Australia repatriated nearly all of the East Timorese with safe haven visas in 1999 and 2000, with only eight East Timorese remaining at the end of fiscal year 2000-2001; in most of those cases, their visas were scheduled to expire in 2003. Of the Indonesians, 14 remained in Australia with safe haven visas, scheduled to expire in March 2002.

East Timorese Asylum Seekers

At the end of 2001, some 1,800 East Timorese asylum seekers remained in Australia. This group was distinct from the 1,800 East Timorese who were evacuated to Australia in 1999 and provided temporary safe haven.

A large number of East Timorese sought asylum in Australia during the years of Indonesia's occupation, and many have remained in Australia for years in legal limbo while the executive branch and the courts debated whether the asylum seekers had the protection of Portugal – the former colonial power in East Timor. East Timorese voted overwhelmingly for independence from Indonesia in 1999, and the territory is scheduled to achieve full independence in 2002.

In October 2000, the Administrative Appeals Tribunal ruled in favor of an ethnic Chinese man from East Timor, raising the hopes of the other asylum seekers, particularly the ethnic Chinese. Advocates for the East Timorese called on Ruddock to grant permanent residence to the entire group on humanitarian grounds.

However, in late 2001, Ruddock said that no special consideration would be granted to the East Timorese and that it would not be unreasonable to send home those whose claims were rejected.
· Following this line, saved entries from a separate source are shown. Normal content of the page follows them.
(** * SHS01 presence sensor firmware: a shallow embedding of [shs01.c]

    The development follows the layout of the C file: machine integers and
    the helpers, the configuration backing store with its Zigbee write
    handler and the NVS load, the movement cooldown and the presence state
    machine, the LD2410 frame reassembly of the UART task, and the NVS save
    worker.  Theorems come after the definitions. *)

From Stdlib Require Import String ZArith List Bool Lia Arith.
Import ListNotations.
Local Open Scope Z_scope.

(** ** Machine integers

    Every C integer is a [Z]; the conversions to the fixed-width unsigned
    types are written out as reductions modulo a power of two. *)

Definition u8 (x : Z) : Z := x mod 256.
Definition u16 (x : Z) : Z := x mod 65536.
Definition u32 (x : Z) : Z := x mod 4294967296.

(** [(int32_t)x] for an [x] already of type [uint32_t]: two's complement. *)
Definition to_int32 (x : Z) : Z :=
  if x <? 2147483648 then x else x - 4294967296.

Definition is_u8 (x : Z) : Prop := 0 <= x < 256.
Definition is_u16 (x : Z) : Prop := 0 <= x < 65536.
Definition is_u32 (x : Z) : Prop := 0 <= x < 4294967296.

(** ** Helpers *)

(** [shs_time_reached]: [(int32_t)(now - deadline) >= 0], the subtraction
    being the unsigned 32-bit one. *)
Definition shs_time_reached (now deadline : Z) : bool :=
  0 <=? to_int32 (u32 (now - deadline)).

(** Wrap-around order on 32-bit timestamps: [now] is at or after [deadline]
    when it is [deadline] advanced by some [d] below half the range. *)
Definition at_or_after (now deadline : Z) : Prop :=
  exists d, 0 <= d < 2147483648 /\ now = u32 (deadline + d).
UNHCR said Australia should show compassion and allow for individual circumstances.

Other Developments

At a mid-December UNHCR meeting in Geneva, Ruddock urged reform of the UN Refugee Convention and suggested withdrawing development aid from nations that refuse to take back citizens whose asylum claims in other countries were rejected. He said there was a real risk that funds earmarked for the UN would be diverted as countries struggle to meet the cost of unauthorized arrivals. Ruddock also accused European countries of ignoring "southern hemisphere problems" like East Timor while expecting Australia to share the burden of "northern crises" like Kosovo.